■ **What is being asked**: Take the entries that follow and return exactly the lines from the one holding "Lemma DumpNSentences_terminates (n" through the one holding "by now rewrite DumpNSentences_eq, Hrun.", both included. Nothing else is needed.

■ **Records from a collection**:
************
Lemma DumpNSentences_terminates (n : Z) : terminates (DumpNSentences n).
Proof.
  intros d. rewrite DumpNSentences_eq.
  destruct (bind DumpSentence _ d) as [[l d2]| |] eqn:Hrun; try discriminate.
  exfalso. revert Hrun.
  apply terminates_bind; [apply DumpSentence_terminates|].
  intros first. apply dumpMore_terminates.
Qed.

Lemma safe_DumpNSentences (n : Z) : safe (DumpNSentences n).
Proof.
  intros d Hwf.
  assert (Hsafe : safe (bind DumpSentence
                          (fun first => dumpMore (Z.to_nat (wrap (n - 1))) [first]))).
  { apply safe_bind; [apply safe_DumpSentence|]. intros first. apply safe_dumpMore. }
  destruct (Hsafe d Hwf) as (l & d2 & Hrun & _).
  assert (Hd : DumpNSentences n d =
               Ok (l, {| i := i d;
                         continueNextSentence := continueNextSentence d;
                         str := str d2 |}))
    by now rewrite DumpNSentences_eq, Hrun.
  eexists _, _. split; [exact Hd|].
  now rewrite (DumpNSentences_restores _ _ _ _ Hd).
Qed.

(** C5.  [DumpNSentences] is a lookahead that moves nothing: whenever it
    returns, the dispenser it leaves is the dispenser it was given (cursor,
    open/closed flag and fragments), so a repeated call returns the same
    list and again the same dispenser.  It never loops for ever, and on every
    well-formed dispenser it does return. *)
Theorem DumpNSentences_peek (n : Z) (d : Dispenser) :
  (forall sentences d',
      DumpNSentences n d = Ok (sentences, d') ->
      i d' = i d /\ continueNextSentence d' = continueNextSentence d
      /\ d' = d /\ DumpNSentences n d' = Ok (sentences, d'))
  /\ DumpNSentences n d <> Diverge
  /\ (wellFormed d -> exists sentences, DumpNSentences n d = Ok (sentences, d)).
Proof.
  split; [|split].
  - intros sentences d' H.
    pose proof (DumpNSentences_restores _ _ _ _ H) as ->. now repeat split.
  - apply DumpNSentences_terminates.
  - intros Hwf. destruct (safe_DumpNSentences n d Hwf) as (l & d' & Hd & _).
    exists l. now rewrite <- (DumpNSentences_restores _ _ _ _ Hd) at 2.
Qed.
************
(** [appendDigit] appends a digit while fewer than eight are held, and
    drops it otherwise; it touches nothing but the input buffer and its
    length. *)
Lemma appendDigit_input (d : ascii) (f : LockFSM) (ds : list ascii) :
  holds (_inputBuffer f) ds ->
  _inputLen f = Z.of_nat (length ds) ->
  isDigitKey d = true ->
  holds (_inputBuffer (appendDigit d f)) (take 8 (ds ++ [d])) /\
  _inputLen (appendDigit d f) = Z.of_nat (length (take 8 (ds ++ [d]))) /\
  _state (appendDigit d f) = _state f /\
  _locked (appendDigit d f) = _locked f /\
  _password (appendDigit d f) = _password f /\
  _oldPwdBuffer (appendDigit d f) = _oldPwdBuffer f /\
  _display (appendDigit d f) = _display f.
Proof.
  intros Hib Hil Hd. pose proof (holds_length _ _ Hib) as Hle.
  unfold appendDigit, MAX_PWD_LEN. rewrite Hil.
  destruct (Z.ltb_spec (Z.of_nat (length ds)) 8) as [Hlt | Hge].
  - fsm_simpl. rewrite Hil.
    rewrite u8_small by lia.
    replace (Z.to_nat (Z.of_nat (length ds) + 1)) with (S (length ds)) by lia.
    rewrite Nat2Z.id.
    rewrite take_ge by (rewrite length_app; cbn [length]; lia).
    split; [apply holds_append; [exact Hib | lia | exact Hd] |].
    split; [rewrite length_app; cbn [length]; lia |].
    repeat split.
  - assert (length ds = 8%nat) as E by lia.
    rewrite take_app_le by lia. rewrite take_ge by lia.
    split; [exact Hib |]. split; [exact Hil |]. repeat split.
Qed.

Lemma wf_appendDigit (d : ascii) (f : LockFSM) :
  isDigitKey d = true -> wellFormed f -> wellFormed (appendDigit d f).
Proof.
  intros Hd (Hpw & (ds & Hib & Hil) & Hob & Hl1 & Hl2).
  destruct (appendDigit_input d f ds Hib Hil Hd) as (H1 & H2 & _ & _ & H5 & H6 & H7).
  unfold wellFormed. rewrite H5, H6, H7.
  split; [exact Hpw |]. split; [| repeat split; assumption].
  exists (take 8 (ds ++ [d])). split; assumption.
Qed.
************
■ **Exercise result**:
Lemma DumpNSentences_terminates (n : Z) : terminates (DumpNSentences n).
Proof.
  intros d. rewrite DumpNSentences_eq.
  destruct (bind DumpSentence _ d) as [[l d2]| |] eqn:Hrun; try discriminate.
  exfalso. revert Hrun.
  apply terminates_bind; [apply DumpSentence_terminates|].
  intros first. apply dumpMore_terminates.
Qed.

Lemma safe_DumpNSentences (n : Z) : safe (DumpNSentences n).
Proof.
  intros d Hwf.
  assert (Hsafe : safe (bind DumpSentence
                          (fun first => dumpMore (Z.to_nat (wrap (n - 1))) [first]))).
  { apply safe_bind; [apply safe_DumpSentence|]. intros first. apply safe_dumpMore. }
  destruct (Hsafe d Hwf) as (l & d2 & Hrun & _).
  assert (Hd : DumpNSentences n d =
               Ok (l, {| i := i d;
                         continueNextSentence := continueNextSentence d;
                         str := str d2 |}))
    by now rewrite DumpNSentences_eq, Hrun.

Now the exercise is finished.